Jornal de pesquisa de negócios internacionais

1544-0230

Abstrato

COVID CHALLENGES OVER DEVELOPING WORLD: HOW DOES CULTURE AFFECT CRISIS MANAGEMENT

Yu-Feng L. Lee,Shammi Gandhi,Jim Fatoki

Corona Virus Disease 2019 (COVID-19) is an ongoing unprecedented global pandemic crippling world economy and all aspects of human life. Facing shifting COVID epicenters from East to West, many developing and lower-developed countries have been devastated to tackle such public health crisis, especially when endowed with sub-standard health care, unstable and meagerly growing economy, and dearth of resources. Given the pressing need of pandemic control which relies weightily on the ‘hardware’ of medical treatments and supplies, along with economic remedial plans, this study accentuates the equal importance of the ‘software’ lying on one’s culture which is deemed to help guiding how people act to collectively reach a COVID relief while achieving societal altruism. Founded on the Hofstede cultural paradigm, this paper offers qualitative investigations on epidemic management of developing and lower-developed countries across East Asia, Latin America, and Africa.
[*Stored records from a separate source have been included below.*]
(** [5 % 0] is [NaN], and [5 / 0] is the error. *)
Lemma modulo_has_no_zero_divisor_guard_witness :
  evaluate 2 (BinaryExpr (LiteralExpr (VNumber 5)) (operatorToken MODULO)
                (LiteralExpr (VNumber 0))) newInterpreter
  = Normal (VNumber nan) newInterpreter
  /\ evaluate 2 (BinaryExpr (LiteralExpr (VNumber 5)) (operatorToken DIVIDE)
                   (LiteralExpr (VNumber 0))) newInterpreter
     = Abrupt (RuntimeError (operatorToken DIVIDE) (js "除数不能为零"))
              newInterpreter.
Proof.
  split.
  - apply (proj1 (@modulo_has_no_zero_divisor_guard 1
             (LiteralExpr (VNumber 5)) (operatorToken MODULO)
             (LiteralExpr (VNumber 0)) newInterpreter 5%float newInterpreter
             0%float newInterpreter eq_refl eq_refl)).
    reflexivity.
  - apply (proj2 (@modulo_has_no_zero_divisor_guard 1
             (LiteralExpr (VNumber 5)) (operatorToken DIVIDE)
             (LiteralExpr (VNumber 0)) newInterpreter 5%float newInterpreter
             0%float newInterpreter eq_refl eq_refl)).
    reflexivity.
Defined.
It is believed that effective crisis control is most likely resulted from the collaborative culture, reflected in long-term orientation, low individualism, high power distance, low uncertainty avoidance, and low self-indulgence, where an early and comprehensive compliance of public-mandated safety measures is adopted by a country’s citizens, while the risks of failing intervention due to citizens’ defiance may prevail in a relatively uncooperative and solitary culture. Facing impending COVID management, policy makers should hence take the pragmatic cultural traits into consideration. This study is original and creative founded on the classification of Hofstede culture.